**Provided material**
============================================================
(** * csv_actions: a table-cleaning pipeline, embedded and verified

    The development follows [Scripts/csv_actions.py], six stages over a
    pandas [DataFrame]:

      remove_empty_rows_and_columns, strip_whitespace,
      normalize_missing_values, fix_decimal_commas,
      extract_numeric_and_unit, convert_units_to_SI.

    Modelling choices, in the order of the file:

    - Text.  A Python [str] is a [string] holding its UTF-8 bytes.  The
      character classes of the source are modelled on ASCII, and the two
      glyphs the source names (the degree sign and the micro sign) are their
      two-byte encodings.
    - Numbers.  A Python [float] is a binary64 [float]; arithmetic is the
      kernel's IEEE arithmetic, and numerals are read with correct rounding.
      Integers are carried as floats.
    - Tables.  A [DataFrame] is an ordered list of named [Series]; a
      [Series] has a [dtype] and a list of cells; a cell is the missing
      marker [NA], a text or a number (the number may be NaN, which is
      missing as well).
    - Errors.  A stage that can raise returns an [option].
    - Sharing.  Each stage is also given over a store of tables, where
      [df.copy()] allocates and the assignments of the source write in
      place. *)

From Stdlib Require Import ZArith Floats Ascii String.
From stdpp Require Import base option list strings gmap.

Set Warnings "-inexact-float".
Set Default Proof Using "Type".

(** ** Text *)

Module Text.

Definition code (c : ascii) : N := N_of_ascii c.

Definition between (lo hi : N) (c : ascii) : bool :=
  ((lo <=? code c) && (code c <=? hi))%N.

(** [str.isspace] on ASCII: tab, line feed, vertical tab, form feed,
    carriage return, the four separators 28..31 and the space. *)
Definition is_space (c : ascii) : bool := between 9 13 c || between 28 32 c.

Definition is_digit (c : ascii) : bool := between 48 57 c.
Definition is_upper (c : ascii) : bool := between 65 90 c.
Definition is_lower (c : ascii) : bool := between 97 122 c.
Definition is_letter (c : ascii) : bool := is_upper c || is_lower c.

Definition to_lower (c : ascii) : ascii :=
  if is_upper c then ascii_of_N (code c + 32) else c.

(** [s.lower()] *)
Fixpoint lower (s : string) : string :=
  match s with
  | "" => ""
  | String c s' => String (to_lower c) (lower s')
  end.

Fixpoint all (p : ascii → bool) (s : string) : bool :=
  match s with
  | "" => true
  | String c s' => p c && all p s'
  end.

(** [s.lstrip()], [s.rstrip()], [s.strip()] *)
Fixpoint lstrip (s : string) : string :=
  match s with
  | "" => ""
  | String c s' => if is_space c then lstrip s' else s
  end.

Definition rstrip (s : string) : string :=
  String.rev (lstrip (String.rev s)).

Definition strip (s : string) : string := rstrip (lstrip s).

(** The longest prefix of [s] whose characters satisfy [p], and the rest. *)
Fixpoint span (p : ascii → bool) (s : string) : string * string :=
  match s with
  | "" => ("", "")
  | String c s' =>
      if p c then let '(a, b) := span p s' in (String c a, b) else ("", s)
  end.

Definition chars (s : string) : list ascii := list_ascii_of_string s.
Definition of_chars (l : list ascii) : string := string_of_list_ascii l.

(** [s.startswith(p)], [s.endswith(p)] *)
Definition startswith (s p : string) : bool :=
  bool_decide (take (String.length p) (chars s) = chars p).

Definition endswith (s p : string) : bool :=
  bool_decide (String.length p ≤ String.length s) &&
  bool_decide (drop (String.length s - String.length p) (chars s) = chars p).

(** [s[:-k]] for a [k] no longer than [s] *)
Definition drop_end (k : nat) (s : string) : string :=
  of_chars (take (String.length s - k) (chars s)).

(** [s.replace(old, new)] for a non-empty [old]: left to right, without
    overlap.  The fuel is the length of [s], which the scan never exceeds. *)
Fixpoint replace_from (fuel : nat) (old new s : string) : string :=
  match fuel with
  | 0 => s
  | S fuel' =>
      match s with
      | "" => ""
      | String c s' =>
          if startswith s old
          then new +:+ replace_from fuel' old new
                         (of_chars (drop (String.length old) (chars s)))
          else String c (replace_from fuel' old new s')
      end
  end.

Definition replace (old new s : string) : string :=
  replace_from (String.length s) old new s.

Fixpoint zeros (n : nat) : string :=
  match n with
  | 0 => ""
  | S n' => String "0" (zeros n')
  end.

End Text.

(** ** Numbers

    [float(s)] and [pandas.to_numeric] on a text, and [repr] of a float.
    The numerals read are the ones both readers accept: blanks around, a
    sign, decimal digits with an optional point, an optional exponent, and
    the names inf, infinity and nan in any case.  Other spellings (digit
    groups with underscores, for instance) are not modelled and do not
    read. *)

Module Numeral.

Definition digit_value (c : ascii) : Z := Z.of_N (Text.code c) - 48.

Fixpoint digits_value (acc : Z) (s : string) : Z :=
  match s with
  | "" => acc
  | String c s' => digits_value (10 * acc + digit_value c) s'
  end.

(** The binary64 nearest to [m * 10^e], ties to even, with the sign [neg],
    for [0 <= m].  A negative [e] divides: the quotient keeps more than 53
    bits, so what is left over only tells an exact result from an inexact
    one. *)
Definition nearest (neg : bool) (m e : Z) : float :=
  if (m =? 0)%Z then (if neg then PrimFloat.neg_zero else PrimFloat.zero)
  else if (0 <=? e)%Z then
    SF2Prim (binary_normalize prec emax
               ((if neg then - m else m) * 10 ^ e) 0 false)
  else
    let d := (10 ^ (- e))%Z in
    let k := (Z.log2 d + 64)%Z in
    let '(q, r) := Z.div_eucl (m * 2 ^ k) d in
    SF2Prim (binary_round_aux prec emax neg q (- k)
               (if (r =? 0)%Z then loc_Exact else loc_Inexact Lt)).

Definition sign_of (s : string) : bool * string :=
  match s with
  | String "-" r => (true, r)
  | String "+" r => (false, r)
  | _ => (false, s)
  end.

Definition exponent_of (s : string) : option Z :=
  match s with
  | "" => Some 0%Z
  | String c r =>
      if bool_decide (c = "e"%char ∨ c = "E"%char) then
        let '(neg, r') := sign_of r in
        let '(ds, rest) := Text.span Text.is_digit r' in
        if bool_decide (ds ≠ "" ∧ rest = "")
        then Some (if neg then - digits_value 0 ds else digits_value 0 ds)%Z
        else None
      else None
  end.

Definition decimal (neg : bool) (s : string) : option float :=
  let '(ip, r1) := Text.span Text.is_digit s in
  let '(fp, r2) :=
    match r1 with
    | String "." r => Text.span Text.is_digit r
    | _ => ("", r1)
    end in
  if bool_decide (ip = "" ∧ fp = "") then None
  else
    e ← exponent_of r2;
    Some (nearest neg (digits_value 0 (ip +:+ fp))
            (e - Z.of_nat (String.length fp))).

Definition float_of_string (s : string) : option float :=
  let '(neg, body) := sign_of (Text.strip s) in
  let name := Text.lower body in
  if bool_decide (name = "inf" ∨ name = "infinity")
  then Some (if neg then PrimFloat.neg_infinity else PrimFloat.infinity)
  else if bool_decide (name = "nan") then Some PrimFloat.nan
  else decimal neg body.

(** [repr(x)]: the shortest digits that read back as [x], in positional
    notation when the decimal point falls within -4 < point <= 16 and in
    exponent notation otherwise. *)

Fixpoint string_of_digits (fuel : nat) (n : Z) (acc : string) : string :=
  match fuel with
  | 0 => acc
  | S fuel' =>
      let acc' := String (ascii_of_N (Z.to_N (n mod 10 + 48))) acc in
      if (n <? 10)%Z then acc' else string_of_digits fuel' (n / 10) acc'
  end.

Definition string_of_Z (n : Z) : string :=
  string_of_digits (S (Z.to_nat (Z.log2 n))) n "".

(** [num/den < 10^k] *)
Definition below_pow10 (num den k : Z) : bool :=
  if (0 <=? k)%Z then (num <? den * 10 ^ k)%Z
  else (num * 10 ^ (- k) <? den)%Z.

(** The decimal point of [num/den]: the least [k] with [num/den < 10^k],
    found from the binary logarithms. *)
Definition decimal_point (num den : Z) : Z :=
  let est := (((Z.log2 num - Z.log2 den - 1) * 30103) / 100000 - 1)%Z in
  default est
    (find (below_pow10 num den) ((λ i, est + Z.of_nat i)%Z <$> seq 0 8)).

(** The integer [lo] with [lo * 10^(k-p) <= num/den < (lo+1) * 10^(k-p)],
    and whether [lo + 1] is the nearer of the two (the even one on a tie). *)
Definition candidates (num den k p : Z) : Z * bool :=
  let '(n, d) := if (k <=? p)%Z then (num * 10 ^ (p - k), den)%Z
                 else (num, den * 10 ^ (k - p))%Z in
  let lo := (n / d)%Z in
  let up := match (2 * n ?= (2 * lo + 1) * d)%Z with
            | Lt => false
            | Gt => true
            | Eq => Z.odd lo
            end in
  (lo, up).

(** With [p] digits: the nearer candidate that reads back as [x], if any. *)
Definition digits_at (x : float) (num den k p : Z) : option Z :=
  let '(lo, up) := candidates num den k p in
  let ok c := PrimFloat.eqb (nearest false c (k - p)) x in
  let first := if up then (lo + 1)%Z else lo in
  let second := if up then lo else (lo + 1)%Z in
  if ok first then Some first else if ok second then Some second else None.

(** The shortest digits [c] and exponent [e] with [c * 10^e] reading back
    as [x], for a positive finite [x = num/den]; 17 digits always do. *)
Definition shortest (x : float) (num den : Z) : Z * Z :=
  let k := decimal_point num den in
  let found :=
    list_find (λ p, is_Some (digits_at x num den k p)) (Z.of_nat <$> seq 1 17) in
  match found with
  | Some (_, p) => (default 0%Z (digits_at x num den k p), (k - p)%Z)
  | None => (0%Z, 0%Z)
  end.

Fixpoint strip_zeros (fuel : nat) (c e : Z) : Z * Z :=
  match fuel with
  | 0 => (c, e)
  | S fuel' =>
      if (c mod 10 =? 0)%Z then strip_zeros fuel' (c / 10)%Z (e + 1)%Z
      else (c, e)
  end.

Definition format_short (c e : Z) : string :=
  let '(c, e) := strip_zeros 20 c e in
  let ds := string_of_Z c in
  let n := Z.of_nat (String.length ds) in
  let point := (n + e)%Z in
  if bool_decide (point ≤ -4 ∨ 16 < point)%Z then
    let x := (point - 1)%Z in
    let mantissa :=
      match ds with
      | String d "" => String d ""
      | String d rest => String d (String "." rest)
      | "" => ""
      end in
    mantissa +:+ "e" +:+ (if (x <? 0)%Z then "-" else "+")
      +:+ (if (Z.abs x <? 10)%Z then "0" else "") +:+ string_of_Z (Z.abs x)
  else if (point <=? 0)%Z then "0." +:+ Text.zeros (Z.to_nat (- point)) +:+ ds
  else if (point <? n)%Z then
    String.substring 0 (Z.to_nat point) ds +:+ "." +:+
    String.substring (Z.to_nat point) (Z.to_nat (n - point)) ds
  else ds +:+ Text.zeros (Z.to_nat (point - n)) +:+ ".0".

Definition float_repr (f : float) : string :=
  match Prim2SF f with
  | S754_nan => "nan"
  | S754_infinity s => if s then "-inf" else "inf"
  | S754_zero s => if s then "-0.0" else "0.0"
  | S754_finite s m e =>
      let '(num, den) := if (0 <=? e)%Z then (Z.pos m * 2 ^ e, 1)%Z
                         else (Z.pos m, 2 ^ (- e))%Z in
      let '(c, e10) := shortest (abs f) num den in
      (if s then "-" else "") +:+ format_short c e10
  end.

End Numeral.

(** ** Cells, series and tables *)

(** A cell: [pd.NA], a [str] or a [float] (NaN included). *)
Inductive cell :=
  | NA
  | Str (s : string)
  | Num (f : float).

(** [pd.isna(c)] *)
Definition isna (c : cell) : bool :=
  match c with
  | NA => true
  | Str _ => false
  | Num f => PrimFloat.is_nan f
  end.

(** [np.nan], the missing marker of numeric and of [.str] results *)
Definition NaN : cell := Num PrimFloat.nan.

(** [str(c)] *)
Definition py_str (c : cell) : string :=
  match c with
  | NA => "<NA>"
  | Str s => s
  | Num f => Numeral.float_repr f
  end.

(** [float(c)]: [None] stands for the TypeError or ValueError raised. *)
Definition py_float (c : cell) : option float :=
  match c with
  | NA => None
  | Str s => Numeral.float_of_string s
  | Num f => Some f
  end.

Inductive Dtype := object | float64.

Global Instance Dtype_eq_dec : EqDecision Dtype.
Proof. solve_decision. Defined.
============================================================
**Exercise description**
The lines to return are those in the entries above that include "source".

**Response area**
      character classes of the source are modelled on ASCII, and the two
      glyphs the source names (the degree sign and the micro sign) are their
      [df.copy()] allocates and the assignments of the source write in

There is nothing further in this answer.